(** * AppointmentBroker: the calendar tools and the agent graph

    A shallow embedding of [google_calendar_tools.py] (the two calendar tools)
    and of the agent graph of [app.py], with the properties of the free-slot
    sweep of [check_availability], of the error paths of both tools and of the
    routing function [should_continue].

    Modelling conventions.
    - The tools are read twice.  Modules [Time], [Sweep] and [Tools] read a
      [datetime] as the wall clock reading in microseconds since the epoch
      with an optional fixed UTC offset, let the clock run without bound and
      let [print] always return; the properties stated over them are about
      runs on which zones, the range of [datetime] and standard output play
      no part.  Modules [Zoned], [ZSweep], [ZTools] and [ZCalendar] read a
      zone as the [tzinfo] object the code attaches, whose offset depends on
      the wall clock reading and on [fold]: [datetime + timedelta] adds to
      the wall clock, resets [fold] and raises [OverflowError] outside the
      years 1..9999; two values of the same zone object are compared by wall
      clock, others by [wall - offset]; an exception carries its text, and
      [print] is a call that may raise.  [sweep_agrees] relates the two
      readings.
    - The source appends the rendered label of a slot to [available_slots];
      here the list holds the pair [(current_time, slot_end)] the label is
      rendered from, and [slot_label] renders it when the answer is built.
    - Calls that leave the program (dateutil, tzlocal, the zone database,
      the calendar provider, standard output, the language model) are
      section variables; exceptions are values of [outcome] and of
      [result]. *)

From Stdlib Require Import ZArith List Lia String Ascii Bool Sorted.
From stdpp Require Import gmap strings.
Import ListNotations.

Local Open Scope Z_scope.

(** ** Time *)

Module Time.

(** [dt.timedelta(hours=h)], in microseconds. *)
Definition timedelta_hours (h : Z) : Z := h * 3600000000.

Definition HOUR : Z := timedelta_hours 1.

Record datetime := mk_datetime {
  wall : Z;              (* local wall clock, microseconds since the epoch *)
  tzinfo : option Z      (* UTC offset in microseconds; [None] for a naive value *)
}.

(** The key Python compares datetimes by: the UTC instant of an aware
    value, the wall clock of a naive one. *)
Definition instant (d : datetime) : Z :=
  match tzinfo d with
  | Some off => wall d - off
  | None => wall d
  end.

(** [d + delta] *)
Definition dt_add (d : datetime) (delta : Z) : datetime :=
  {| wall := wall d + delta; tzinfo := tzinfo d |}.

(** [d.replace(tzinfo=tz)] *)
Definition replace_tzinfo (d : datetime) (tz : Z) : datetime :=
  {| wall := wall d; tzinfo := Some tz |}.

(** [max(a, b)]: Python keeps the first argument unless the second is
    strictly greater. *)
Definition dt_max (a b : datetime) : datetime :=
  if instant a <? instant b then b else a.

(** Both naive or both aware: the comparisons Python accepts. *)
Definition comparable (a b : datetime) : bool :=
  match tzinfo a, tzinfo b with
  | Some _, Some _ | None, None => true
  | _, _ => false
  end.

(** *** [strftime('%I:%M %p')] *)

Definition digit (n : Z) : ascii := ascii_of_nat (48 + Z.to_nat (n mod 10)).

Definition two_digits (n : Z) : string :=
  String (digit (n / 10)) (String (digit n) EmptyString).

Definition hour_of_day (d : datetime) : Z := (wall d / HOUR) mod 24.
Definition minute_of_hour (d : datetime) : Z := (wall d / 60000000) mod 60.

(** [%I]: the hour on the 12-hour clock, 01..12. *)
Definition hour12 (h : Z) : Z := if h mod 12 =? 0 then 12 else h mod 12.

Definition strftime_I_M_p (d : datetime) : string :=
  (two_digits (hour12 (hour_of_day d)) ++ ":" ++ two_digits (minute_of_hour d)
     ++ " " ++ (if (hour_of_day d <? 12)%Z then "AM" else "PM"))%string.

(** A clock reading [h:m] of day 0 in zone [off], and without a zone. *)
Definition at_clock (off h m : Z) : datetime :=
  {| wall := h * HOUR + m * 60000000; tzinfo := Some off |}.

Definition naive_clock (h m : Z) : datetime :=
  {| wall := h * HOUR + m * 60000000; tzinfo := None |}.

End Time.

Import Time.

(** ** The free-slot sweep (lines 69-84 of [check_availability]) *)

Module Sweep.

Definition slot : Type := datetime * datetime.
Definition busy_interval : Type := datetime * datetime.
(* ===== verification/Prelude.v ===== *)
(** * RDMA++ (rdmapp): a verification development

    RDMA++ is a C++20 library over libibverbs: it wraps the verbs resources in owning
    objects, connects queue pairs, and gives each RDMA operation to a coroutine, which is
    resumed when the completion is polled. This library models the code of the program
    and proves what makes it correct. Paths below are relative to src/.

    ** The program and its models

    - Prelude: machine integers with their wrap-around, the outcomes of a C++ call (return,
      exception, [std::terminate], failed [assert], undefined behaviour) and the monad [M]
      of state and outcome in which all the code is written; [noexcept], [try]/[catch],
      destructors at the end of a scope ([raii]) and [assert] are its combinators.
    - Verbs: the boundary. libibverbs is a class of calls over an abstract driver; a call
      goes through [vcall], which records it in the trace of the [world]. The classes
      [MrLaws], [QpLaws], [CqLaws] state the documented behaviour some theorems need.
      RefNic is a provider that satisfies them and can be told to fail any call; the
      witnesses run on it.
    - Errors (include/rdmapp/error.h), Serdes (detail/serdes.h), Device (device.h,
      src/device.cc), Resources (pd, cq, srq), Mr (mr.h, src/mr.cc, pd::reg_mr), Qp and
      Operations (qp.h, src/qp.cc: lifecycle; awaitables), Executor (executor.h,
      src/executor.cc, cq_poller.h, src/cq_poller.cc), AsioAwait (the asio half of
      src/qp.cc and of the executor), Logger (log.h, detail/logger.h, src/logger.cc),
      BlockingQueue (detail/blocking_queue.h).
    - From the examples, the parts that are protocols of their own: Handshake
      (qp_transmission.cc, qp_acceptor.cc, qp_connector.cc), Rpc (include/coro_rpc.hpp)
      and Task (include/task.hpp, include/future.hpp).
    - The example programs, as pairs of coroutines on a connection. Coro has the type of
      coroutines (trees of events), the memory and registrations of a side, the class
      [Fabric] of connections and the steps of a pair; Awaitables joins it to Operations:
      the events are what awaiting the library's operations does. HelloWorld
      (helloworld_handler.cc), RpcExample (rpc.cc), Cancellation (cancellation.cc), Latency
      (latency.cc), LatencyRaw (latency_raw.cc), WriteBw (write_bw.cc, with its pool of
      contexts and its counters) are such pairs; Lockstep has the rounds in which the
      benchmarks' loops run; SendWorker (send_bw_raw.cc) is one sender and one worker.
    - SendBw (send_bw_raw.cc: all coroutines on their queue pair) is a system of steps;
      AsyncRpc (async_rpc.cc) is what the workers of its client show of the answers.
    - The composition. Runtime runs the coroutines of Coro by the library itself: awaitables
      of Operations, completion queues, pollers and a completion token; Adapter states what
      the adapter and the connection do to the queues of a queue pair, with a reference
      implementation. Runtime is written against the class [Flavour] (Flavour) of what a
      token promises to a coroutine that awaits; NativeFlavour (the token of Executor) and
      AsioFlavour (the one of AsioAwait) are its instances. Guarded has the coroutines whose
      events stay within what a process can ask for. OnLibrary applies Runtime to the
      examples, and Connected starts one on the queue pairs the handshake made.
    - PollerLife is the life of a poller: its thread, and the destructor that stops and
      joins it.
    - Around the coroutines. Servers puts the acceptor and connector loops of the examples
      over Handshake (and WriteBw's pool), with the start of what they spawn. IoThreads has
      the cases of the main functions: the work guards, signal sets, threads and coroutines
      that share an io_context, and the destructors at the end of a scope. Mains has the main
      functions (arguments, device, protection domain, the case that runs, exit status) and
      the class of the Python binding (pybind11/helloworld.cc); which objects their end
      destroys is a matter of shared ownership, for which Ownership has a heap of objects
      that hold each other by shared pointers.

    Definitions keep the names of the functions they translate; a member function of class
    [c] whose name is common is [c_f] ([qp_serialize] is [basic_qp::serialize]), a constructor
    [c_ctor], a destructor [c_dtor]. An object is a record with the class's members; a
    member function that changes the object returns the new one or works on it as the
    state of [M].

    How the parts interact. [Operations] makes and posts work requests through [Qp] on
    regions of [Mr]; the identifier of a work request is the address of the operation's
    state (native) or of a callback (asio). [Executor] polls a completion queue of
    [Resources] and hands each completion to [execute_callback], the method of the class
    [CompletionToken]: its two instances are [NativeToken] (Executor) and [AsioToken]
    (AsioAwait), and the poller's theorem is proved once against the class and its laws.
    [Handshake] moves the descriptions that [Qp] and [Serdes] encode over a byte stream
    and ends in [Qp]'s transitions. [Serdes] promises its clients the class [Codec], whose
    instances are the encodings of integers, pointers, GIDs and regions. The examples see
    the connection through [Fabric] and its laws only: a work request that is valid does
    what is documented, and one that needs a receive waits until there is one; what an
    invalid one does is left open, so that their theorems also show that they make none.

    ** What the theorems show

    - Lifecycle (Qp): a connected queue pair reaches RTS through exactly the transitions
      and attributes required, or the constructor throws; what is destroyed and what
      leaks; starting packet numbers do not repeat.
    - Operations: each operation posts exactly one signaled request with the operands
      given; the completion decides the result or the exception; implicit registrations
      are undone once.
    - Completions (Executor, AsioAwait): every polled completion is executed once, in order;
      each waiting coroutine is resumed once with its own; a receive with a cancellation
      completes at most once under every interleaving, and the one schedule that loses it.
    - Handles (Resources): protection domains and queues live exactly as long as their scope.
    - Memory regions (Mr): ownership as an invariant of a heap of objects, the causes of
      leaks, the bounds of views.
    - Wire formats (Serdes, Mr, Qp, Handshake): round trips between hosts of any byte
      order, and the agreement of both sides of the handshake.
    - Concurrency of the helpers (BlockingQueue, Task, Rpc): order and wake-ups of the
      queue; the hand-over of a task's result and its races; ownership of the slots,
      uniqueness of identifiers and the round trip of a remote call.
    - Errors, Device, Logger: the outcome of every branch and the texts; what is logged when.
    - Types and equivalence (Awaitables): the variant members of an awaitable are read only
      when they were written; an overload taking a span is registering and the overload
      taking a view; the events of coroutines refine to the library's definitions.
    - Composition (Runtime, OnLibrary): every execution of a pair of coroutines by the library
      is one of the events' meaning, stops only where that one does and is infinite only if
      that one can be, by a simulation with a measure; so what all executions under the
      events' meaning come to, the library's do. A registration keeps the meaning it has
      there, and an iteration of a poller that finds nothing changes nothing and is not a
      step. So the examples terminate on the
      library with their output: the benchmarks on native awaitables, and through asio
      hello-world (from its handshake on), rpc, latency, write_bw and cancellation.
    - Threads of the library (PollerLife): under every interleaving with the destructor a
      poller's worker uses no member after its destruction, and has executed what it polled.
    - Examples: under every schedule of the two sides and the connection, a pair terminates
      in one described state (output, memory, no registration left). For the benchmarks,
      for every number of messages; for SendBw, what holds of all reachable states and that
      it never blocks before all is sent. The server of
      helloworld.cc survives every handshake, those of rpc.cc and latency.cc are undefined at
      the first that fails, and the write benchmark spreads its connections over its contexts.
    - Main functions and threads (Mains, IoThreads): no exception leaves a main function, and
      what is destroyed when it returns: everything, or after a signal to three of the
      servers nothing, since acceptor, io_context and suspended loop hold each other. Which
      of the functions around an io_context end, which never do because of the order of
      their destructors, and one that may or may not.

    Where the code does not do what it means to, the theorem states what it does.

    ** Conventions and bounds

    Definitions are executable, and the witnesses evaluate them. Loops over data recurse on
    it; the poller's loop recurses on the list of answers its stop token gives, so every
    finite run is covered. Concurrent code is a step relation whose steps are its atomic
    actions; interleavings are the reachable states, under sequential consistency.
    Coroutines are cut at their [co_await]s. Text that is only logged is left out of the
    library's models and kept in those of the examples, whose output it is.

    [Coro.explore] has fuel: the number of rounds of the grid of the two sides' places, 50,
    100 and 200 where it is used; the evaluation itself shows that it suffices, since it gives
    [false] otherwise, and [explore_terminates] then holds of every execution.
    [IoThreads.all_runs] goes through all executions of a function's threads, at most 20 steps,
    in the same way; [all_runs_sound] turns its answer into a statement on the relation.
    [run_fuel] and the argument of [solo] bound the local steps between two awaits alike.
    The numbers of messages and workers of the benchmarks ([kSendCount]) are parameters;
    the sizes of buffers are those of the source.
    [Ownership.release] has as fuel the number of pointers it may drop
    ([drop_pointers_held] shows that it then leaves nothing without an owner), and
    [Servers.started] 20 steps to the first suspension of a coroutine (its lemmas show
    that the handlers reach it).

    ** Not modelled

    libibverbs, asio, cppcoro, the concurrent queue and the standard library, but for the
    behaviour stated above; weak memory effects; allocation failure other than in
    [make_callback]; completion_token.h, noncopyable.h and rdmapp.h, which only act at
    compile time; the times measured, the reporter threads' text, ASAN's signal handler
    and the registration of the Python module. The threads of the RPC client are known by
    what they run; joining them is not modelled (that of the poller is, in PollerLife, that
    of the examples in IoThreads). The RPC benchmark is not composed with the library: many of
    its coroutines share one queue pair through cppcoro's mutex and scope, and Rpc has them as
    the steps of one client and one server. In the pairs of coroutines the completions come
    without errors, as [FabricLaws] says for valid requests. *)

From stdpp Require Export base gmap sets list strings pretty relations.
From stdpp Require Import options.
From coqutil Require Byte Word.LittleEndianList.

→ **Work order**:
Give only the lines from the one holding "of state and" through the one holding "Operations (qp.h, src/qp.cc: lifecycle;", each restated exactly as it appears above.

→ **Answer section**:
      of state and outcome in which all the code is written; [noexcept], [try]/[catch],
      destructors at the end of a scope ([raii]) and [assert] are its combinators.
    - Verbs: the boundary. libibverbs is a class of calls over an abstract driver; a call
      goes through [vcall], which records it in the trace of the [world]. The classes
      [MrLaws], [QpLaws], [CqLaws] state the documented behaviour some theorems need.
      RefNic is a provider that satisfies them and can be told to fail any call; the
      witnesses run on it.
    - Errors (include/rdmapp/error.h), Serdes (detail/serdes.h), Device (device.h,
      src/device.cc), Resources (pd, cq, srq), Mr (mr.h, src/mr.cc, pd::reg_mr), Qp and
      Operations (qp.h, src/qp.cc: lifecycle; awaitables), Executor (executor.h,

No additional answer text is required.